We marched 200 metres and stopped in a clearing. Two SS officers were there and gave orders to the SS men. Further on about one hundred Sonderkommando men were pushing platforms of 3m by 2m mounted on wheels [along a narrow gauge railway, linking the two gas chambers of Bunker 1 with the first graves of the Birkenwald] and on these platforms there were corpses lying one on top of the other. They put them in front of graves about 20m long, 3m wide and 2.50m deep.

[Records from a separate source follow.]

Lemma disciplined_allocated D evs :
  disciplined D evs → NoDup (allocated evs) ∧ ∀ c, c ∈ allocated evs → c ∉ D.
Proof.
  revert D. induction evs as [|e evs IH]; intros D Hd.
  - split; [constructor|]. by intros c ?%elem_of_nil.
  - destruct e as [t|w i j|]; simpl in Hd.
    + apply (IH D), Hd.
    + destruct Hd as [Hfresh Hd]. destruct (IH _ Hd) as [Hnd Hout].
      change (allocated (Alloc w i j :: evs)) with ((i, j) :: allocated evs).
      split.
      * constructor; [|done]. intros Hin. apply (Hout _ Hin). set_solver.
      * intros c [->|Hin]%elem_of_cons; [done|].
        intros HcD. apply (Hout _ Hin). set_solver.
    + apply (IH D), Hd.
Qed.
End taskdep_facts.

(** ** The drivers compute the same matrix *)

Section simulation.
Context {F : Type} `{!Scalar F}.
Implicit Types (s : state F) (req : nat * nat → Prop).

Lemma sim_bind req (m1 m2 n1 n2 : M F unit) :
  sim req m1 m2 → sim req n1 n2 → sim req (m1 ;; n1) (m2 ;; n2).
Proof.
  intros Hm Hn s1 s2 Hreq Heq.
  destruct (Hm s1 s2 Hreq Heq) as (s1' & s2' & Hr1 & Hr2 & Heq' & Hmono).
  destruct (Hn s1' s2') as (s1'' & s2'' & Hr1' & Hr2' & Heq'' & Hmono');
    [by intros c Hc; apply Hmono, Hreq|done|].
  exists s1'', s2''. unfold mbind, M_bind. rewrite Hr1, Hr2.
  split_and!; [done..|]. set_solver.
Qed.

Lemma sim_ret req : sim (F := F) req (mret ()) (mret ()).
Proof. intros s1 s2 _ Heq. by exists s1, s2. Qed.

Lemma sim_for_each req l (b1 b2 : nat → M F unit) :
  (∀ i, i ∈ l → sim req (b1 i) (b2 i)) →
  sim req (for_each l b1) (for_each l b2).
Proof.
  induction l as [|i l IH]; intros Hb; simpl; [apply sim_ret|].
  apply sim_bind; [apply Hb; left|].
  apply IH. intros j Hj. apply Hb. by right.
Qed.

There were about ten graves ready to receive the martyrs. Parallel to these open graves there were some that had been covered with earth and these extended over about 300 metres. It could not have been long since they were covered over. On the earth in places there were trickles of light coloured decomposed fat mixed with blood. After receiving orders, the Capos split us into groups. Some of our comrades took picks and shovels and jumped into the graves. As for me, I went with other comrades to join the Sonderkommando to transport the corpses like them. The men of the Sonderkommando received us with stone throwing and called us all sorts of names. They laughed and amused themselves like criminals, making themselves accomplices of the SS to please them. Basically, it was that, the nazi regime... all of a piece.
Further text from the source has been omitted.